DATA FOR PROCESSING:
---+---
(* ===== verification/TableReads.v ===== *)
(** * TableReads: the tables an application gets

    The table query behind a statement is a [Reader] of the rows it found
    ([TableFacts]); so [SQLTables] and the calls of [SQLFetch] after it list the
    tables of the service. *)

From S2P Require Import Prelude Text Codes Memory Diagnostics Environment Configuration Encoding WideText AppBuffer AppBufferFacts GetData Column ColumnFacts TypeTraits Fields Attributes ConnectionInfo ColumnMeta Interleave DataQuery Queries QueryColumns AppBufferGet TableMetadata ColumnMetadata DataQueryFacts TableFacts AnyQuery Handles Descriptor Connection Statement StatementFacts StatementReads EntryPoints EntryFacts.

Module TableReads.
Import Text Memory Diag Config Encoding Wide AppBuf Fields Attrs Handles Stmt StmtFacts AnyQuery StmtReads Odbc OdbcFacts.
Local Open Scope main_scope.

Section Reads.
Context `{OdbcConstants} `{Types.SqlCodes} `{FieldCodes} `{AttributeCodes} `{Encoding.Abi} {F : Floats} `{!Get.Reals F} `{!Columns.Locals}.
Context `{HA : Meta.AwsTypes} `{HC : !Query.Client} `{HR : !Query.ColumnReader} `{!Meta.Deployment} `{!HandleCodes}.
Abbreviation total_w := (total world_tick).
Implicit Types (w : World AnyQuery) (s c : Statement AnyQuery) (p : positive) (m : Memory).

(** ** A table query is a reader of its rows *)

Definition serves_found (rows : option (list Tables.TableMeta)) (q : AnyQuery) : Prop :=
  match q with TableQ t => TableFacts.serves_tables rows t | _ => False end.

Lemma serves_found_steady rows : steady (serves_found rows).
Proof.
  split.
  - intros i [q|q|q|q|q] q' Hq E; try done. cbn in E.
    destruct (Tables.fetch_step i q) as [q1|] eqn:E1; [|discriminate]. injection E as <-.
    apply TableFacts.fetch_step_Some in E1 as (d & d' & _ & _ & ->). by destruct rows.
  - intros d [q|q|q|q|q] Hq; try done; by destruct rows.
Qed.

#[export] Instance table_zoomable :
  zoomable the_table (fun t _ => TableQ t) Tables.fetch_step query_step (fun _ => 0%nat).
Proof.
  split.
  - done.
  - intros q [s|s|s|s|s] i q' [= ->] E; try done. exists i. cbn. by rewrite E.
  - intros q [s|s|s|s|s] i s' [= ->] E; try done. cbn in E.
    destruct (Tables.fetch_step i q) as [q'|] eqn:Eq; [|discriminate]. injection E as <-. eauto.
Qed.

(** A virtual call on a table query. *)
Lemma total_dispatch_table {A} (P : A -> AnyQuery -> Prop) (R : Tables.TableQuery -> Prop) of_data of_static of_info of_table of_column q :
  (forall q0 i q1, R q0 -> Tables.fetch_step i q0 = Some q1 -> R q1) -> R q ->
  (forall q0, R q0 -> total Tables.fetch_step (fun a q => P a (TableQ q)) of_table q0) ->
  total query_step P (dispatch of_data of_static of_info of_table of_column) (TableQ q).
Proof.
  intros Hkeep Hq Hk. unfold dispatch.
  apply (total_atomic query_step query_pending step_pending) with
    (I := fun a : AnyQuery => exists d, a = TableQ d /\ R d); [by eauto|..].
  - intros s i s1 (d & -> & Hd) E. cbn in E. destruct (Tables.fetch_step i d) as [d1|] eqn:Ed; [|discriminate].
    injection E as <-. eauto.
  - by intros s (d & -> & _).
  - intros s s1 m (d & -> & Hd) [= <- <-]. unfold table.
    eapply total_mono; [|eapply (zoom_total the_table (fun t _ => TableQ t) Tables.fetch_step query_step
      (fun _ => 0%nat) (fun a q => P a (TableQ q)) (fun _ => True)); try done].
    + intros a s' (_ & d' & Ed & HP). destruct s'; try discriminate. by injection Ed as <-.
    + apply table_zoomable.
    + by apply Hk.
Qed.

Definition text_screen (screen : Query.Screen) : Prop := QueryFacts.screen_ok QueryColumns.text_target screen.

#[export] Instance text_movable : movable QueryColumns.text_target.
Proof. by split. Defined.

Lemma fetch_call rows screen q :
  TableFacts.serves_tables rows q -> text_screen screen ->
  total Tables.fetch_step (fun r q' => r = fst (TableFacts.next_table rows screen) /\
      TableFacts.serves_tables (snd (TableFacts.next_table rows screen)) q' /\ text_screen (snd r))
    (call (Tables.FetchNextRow screen)) q.
Proof.
  intros Hq Hs. unfold call.
  apply (total_atomic Tables.fetch_step _ TableFacts.fetch_step_pending) with (I := TableFacts.serves_tables rows); [done|..].
  - intros q0 i q1 Hq0 (d & d' & _ & _ & ->)%TableFacts.fetch_step_Some. by destruct rows.
  - intros q0 Hq0. by destruct (TableFacts.FetchNextRow_serves rows screen q0 Hq0 Hs) as (q1 & -> & _).
  - intros q0 q1 m' Hq0. destruct (TableFacts.FetchNextRow_serves rows screen q0 Hq0 Hs) as (q2 & -> & Hq2 & Hs2 & _).
    destruct (fst (TableFacts.next_table rows screen)) as [r screen'] eqn:Er. intros [= <- <-]. constructor.
    cbn [snd] in Hs2. by split_and!.
Qed.

#[refine] Instance table_reader : Reader (Q := AnyQuery) (option (list Tables.TableMeta)) := {|
  serves := serves_found; next := TableFacts.next_table; fits := text_screen
|}.
Proof.
  - apply serves_found_steady.
  - intros rows screen [q|q|q|q|q] Hq Hs; try done.
    eapply total_dispatch_table with (R := TableFacts.serves_tables rows).
    + intros q0 i q1 Hq0 (d & d' & _ & _ & ->)%TableFacts.fetch_step_Some. by destruct rows.
    + exact Hq.
    + intros q0 Hq0. by apply fetch_call.
  - intros i b m. apply (screen_moved QueryColumns.text_target). by intros a.
  - intros i b m. apply (screen_moved QueryColumns.text_target). by intros a.
  - done.
Defined.

(** ** [SQLTables] *)

(** The environment is asked for its version, a call of its own on it. *)
Definition asked (conn : Connection)
    (k k' : gmap positive Env.Environment * gmap positive Connection * gmap positive Descriptor) : Prop :=
  snd (fst k') = snd (fst k) /\ snd k' = snd k.

Definition has_env (conn : Connection)
    (k : gmap positive Env.Environment * gmap positive Connection * gmap positive Descriptor) : Prop :=
  is_Some (fst (fst k) !! env_ conn).

Lemma table_arguments_ok p catalog schema tbl last c k m conn (P : Queries.TableArguments -> World AnyQuery -> Prop) w :
  bare p c k m w -> connected c k conn -> has_env conn k ->
  (forall v k' w', asked conn k k' -> bare p c k' m w' ->
     P (Queries.MkArguments (config_ conn) (metadataID_ conn) v catalog schema tbl last) w') ->
  wp (table_arguments p catalog schema tbl last) P w.
Proof.
  intros Hw Hc [e He] HP. unfold table_arguments. apply wp_bind.
  eapply bare_get_stmt; [exact Hw|]. intros s <- _. destruct Hw as (Hm & Hk & s1 & Es & Ecore & Hn).
  unfold connected in Hc. rewrite <- Hk in *. cbn [fst snd objects] in *.
  apply wp_bind. apply (wp_get_conn _ conn); [done|]. apply wp_bind. unfold Connections.GetEnvODBCVer.
  apply wp_bind. apply (wp_get_conn _ conn); [done|]. unfold wp at 1. rewrite He.
  unfold Env.GetAttribute, Env.InternalGetAttribute, EnvironmentAttributeToInternal. rewrite Z.eqb_refl. cbn [snd].
  apply wp_ret. eapply HP; [|split; [done|]; split; [reflexivity|]; by exists s1]. by split.
Qed.

Lemma metadata_id_is p c k m R conn (P : bool -> World AnyQuery -> Prop) w :
  setting p c k m R w -> connected c k conn -> P (metadataID_ conn) w -> wp (metadata_id p) P w.
Proof.
  intros Hw Hc HP. unfold metadata_id. apply wp_bind. eapply setting_get_stmt; [exact Hw|].
  intros s _ <- _. unfold wp. destruct Hw as (_ & <- & _). unfold connected in Hc. cbn [fst snd objects] in Hc.
  change (connection (core s)) with (connection s) in Hc. by rewrite Hc.
Qed.

(** The query just made, with whatever diagnostics. *)
Definition fresh_tables (a : Queries.TableArguments) (q : AnyQuery) : Prop :=
  exists g, q = TableQ (Tables.NewTableQuery a g).

Lemma fresh_tables_steady a : steady (fresh_tables a).
Proof. split; [by intros i q q' [g ->]|]. intros d q [g ->]. by exists d. Qed.

(** What the call needs of the service and of the texts. *)
Definition tables_answered (fuel : nat) (metadataID : bool) (a : Queries.TableArguments)
    (ps : list Query.ExecuteQueryResult) (b : bool) : Prop :=
  TableFacts.service_lists QueryColumns.text_target fuel a ps b /\
  TableFacts.reportable (Queries.arg_table a) (TableFacts.listing metadataID a ps b) /\
  Forall TableFacts.ascii_row (default [] (snd (TableFacts.listing metadataID a ps b))).

(** Neither depends on the version. *)
Definition arguments_of (conn : Connection) (catalog schema tbl last : option text) : Queries.TableArguments :=
  Queries.MkArguments (config_ conn) (metadataID_ conn) 0 catalog schema tbl last.

Lemma ExecuteGetTables_total fuel p catalog schema tbl last c k m conn ps b w :
  bare p c k m w -> connected c k conn -> has_env conn k ->
  let a := arguments_of conn catalog schema tbl last in
  let out := TableFacts.listing (metadataID_ conn) a ps b in
  tables_answered fuel (metadataID_ conn) a ps b ->
  total_w (fun _ w' => reports p (fst out) w' /\ exists k', setting p c k' m (serves_found (snd out)) w')
    (ExecuteGetTablesMetaQuery fuel p catalog schema tbl last) w.
Proof.
  intros Hw Hc He a out (Hs & Hrep & Hascii). unfold ExecuteGetTablesMetaQuery, api_prog.
  apply (total_bare _ _ _ _ _ _ _ _ Hw). intros w0 Hw0. eapply bare_edit; [exact Hw0|]. intros w1 Hw1.
  unfold InternalExecuteGetTablesMetaQuery. apply total_bind.
  apply (total_bare _ _ _ _ _ _ _ _ Hw1). intros w2 Hw2.
  eapply table_arguments_ok; [exact Hw2|exact Hc|exact He|]. intros v k' w3 Hk' Hw3.
  set (av := Queries.MkArguments _ _ _ _ _ _ _). pose proof (fresh_tables_steady av) as Hst.
  assert (Hc' : connected c k' conn) by (unfold connected; by rewrite (proj1 Hk')).
  apply (replace_bare _ _ _ (fresh_tables av) _ _ _ _ _ Hw3); [by intros d; exists d|exact Hst|].
  intros w4 Hw4. unfold execute. eapply (total_step _ _ _ _ _ _ _ _ _ Hst Hw4). intros w5 Hw5.
  eapply metadata_id_is; [exact Hw5|exact Hc'|].
  eapply total_mono; [|apply (total_query_last _ (fun r q => r = fst out /\ serves_found (snd out) q) _ _ _ _ _ _ Hw5)].
  - intros r w6 Hw6. assert (Er : r = fst out) by (by destruct Hw6 as (_ & _ & s & q & _ & _ & _ & Er & _)).
    apply (setting_ext _ _ _ _ _ (serves_found (snd out))) in Hw6; [|naive_solver]. subst r.
    eapply total_mono; [|by apply total_report; [apply serves_found_steady|]]. intros _ w7 [Hr Hw7]. by split; [|exists k'].
  - intros q [g ->]. apply total_dispatch_table with (R := fun t => t = Tables.NewTableQuery av g); [by intros ? i q1 -> |done|].
    intros q0 ->. by apply (TableFacts.Execute_total QueryColumns.text_target fuel (metadataID_ conn) av ps b g);
      [|apply TableFacts.name_screen_text|..].
Qed.

(** ** A session: [SQLTables], and fetches *)

(** An argument, a wide text and its length, and what is read of it. *)
Definition given (fuel : nat) (m : Memory) (arg : pointer * Z) (t : option text) : Prop :=
  SqlWcharToOptString SQL_NTS fuel (fst arg) (snd arg) false m = Ok t.

Definition tables_session (fuel n : nat) (stmt : option positive) (catalog schema tbl last : pointer * Z)
    : main (World AnyQuery) (Z * list (Z * Memory)) :=
  let! r := SQLTables fuel stmt (fst catalog) (snd catalog) (fst schema) (snd schema)
              (fst tbl) (snd tbl) (fst last) (snd last) in
  let! rs := fetches n stmt in
  Ret (r, rs).

Lemma read_argument {B} (P : B -> World AnyQuery -> Prop) fuel arg t kont p c k m w :
  given fuel m arg t -> bare p c k m w -> (forall w', bare p c k m w' -> total_w P (kont t) w') ->
  total_w P (bind (step (wide_opt fuel (fst arg) (snd arg))) kont) w.
Proof.
  intros Ht Hw Hk. apply (total_bare _ _ _ _ _ _ _ _ Hw). intros w0 Hw0. unfold wp, wide_opt.
  rewrite (proj1 Hw0). unfold given in Ht. rewrite Ht. by apply Hk.
Qed.

Lemma tables_session_total fuel n p catalog schema tbl last tc ts tt tl c k m conn ps b w :
  bare p c k m w -> connected c k conn -> has_env conn k ->
  given fuel m catalog tc -> given fuel m schema ts -> given fuel m tbl tt -> given fuel m last tl ->
  let a := arguments_of conn tc ts tt tl in
  let out := TableFacts.listing (metadataID_ conn) a ps b in
  tables_answered fuel (metadataID_ conn) a ps b -> text_screen (columnBindings c, m) ->
  total_w (fun res _ => res = (SqlResultToReturnCode (fst out),
      StmtFacts.rowsets (Reader0 := table_reader) n (snd out) c m))
    (tables_session fuel n (Some p) catalog schema tbl last) w.
Proof.
  intros Hw Hc He Hgc Hgs Hgt Hgl a out Ha Hs. unfold tables_session, SQLTables, stmt_prog. do 2 apply total_bind.
  eapply read_argument; [exact Hgc|exact Hw|]. intros w1 Hw1.
  eapply read_argument; [exact Hgs|exact Hw1|]. intros w2 Hw2.
  eapply read_argument; [exact Hgt|exact Hw2|]. intros w3 Hw3.
  eapply read_argument; [exact Hgl|exact Hw3|]. intros w4 Hw4.
  eapply total_mono; [|by eapply ExecuteGetTables_total]. intros _ w5 [Hr [k' Hw5]].
  eapply total_mono; [|by eapply total_code; [apply serves_found_steady|exact Hr|exact Hw5]].
  intros code w6 [-> Hw6]. apply total_bind.
  eapply total_mono; [|by eapply (fetches_total (HX := table_reader))].
  intros rs w7 ->. by constructor.
Qed.
End Reads.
---+---
WHAT THIS TASK INVOLVES:
Using the records above, restate word for word the lines from the one with "- intros d [q|q|q|q|q]" through the one with "- by intros s (d & -> & _).", both included.

YOUR RESPONSE:
  - intros d [q|q|q|q|q] Hq; try done; by destruct rows.
Qed.

#[export] Instance table_zoomable :
  zoomable the_table (fun t _ => TableQ t) Tables.fetch_step query_step (fun _ => 0%nat).
Proof.
  split.
  - done.
  - intros q [s|s|s|s|s] i q' [= ->] E; try done. exists i. cbn. by rewrite E.
  - intros q [s|s|s|s|s] i s' [= ->] E; try done. cbn in E.
    destruct (Tables.fetch_step i q) as [q'|] eqn:Eq; [|discriminate]. injection E as <-. eauto.
Qed.

(** A virtual call on a table query. *)
Lemma total_dispatch_table {A} (P : A -> AnyQuery -> Prop) (R : Tables.TableQuery -> Prop) of_data of_static of_info of_table of_column q :
  (forall q0 i q1, R q0 -> Tables.fetch_step i q0 = Some q1 -> R q1) -> R q ->
  (forall q0, R q0 -> total Tables.fetch_step (fun a q => P a (TableQ q)) of_table q0) ->
  total query_step P (dispatch of_data of_static of_info of_table of_column) (TableQ q).
Proof.
  intros Hkeep Hq Hk. unfold dispatch.
  apply (total_atomic query_step query_pending step_pending) with
    (I := fun a : AnyQuery => exists d, a = TableQ d /\ R d); [by eauto|..].
  - intros s i s1 (d & -> & Hd) E. cbn in E. destruct (Tables.fetch_step i d) as [d1|] eqn:Ed; [|discriminate].
    injection E as <-. eauto.
  - by intros s (d & -> & _).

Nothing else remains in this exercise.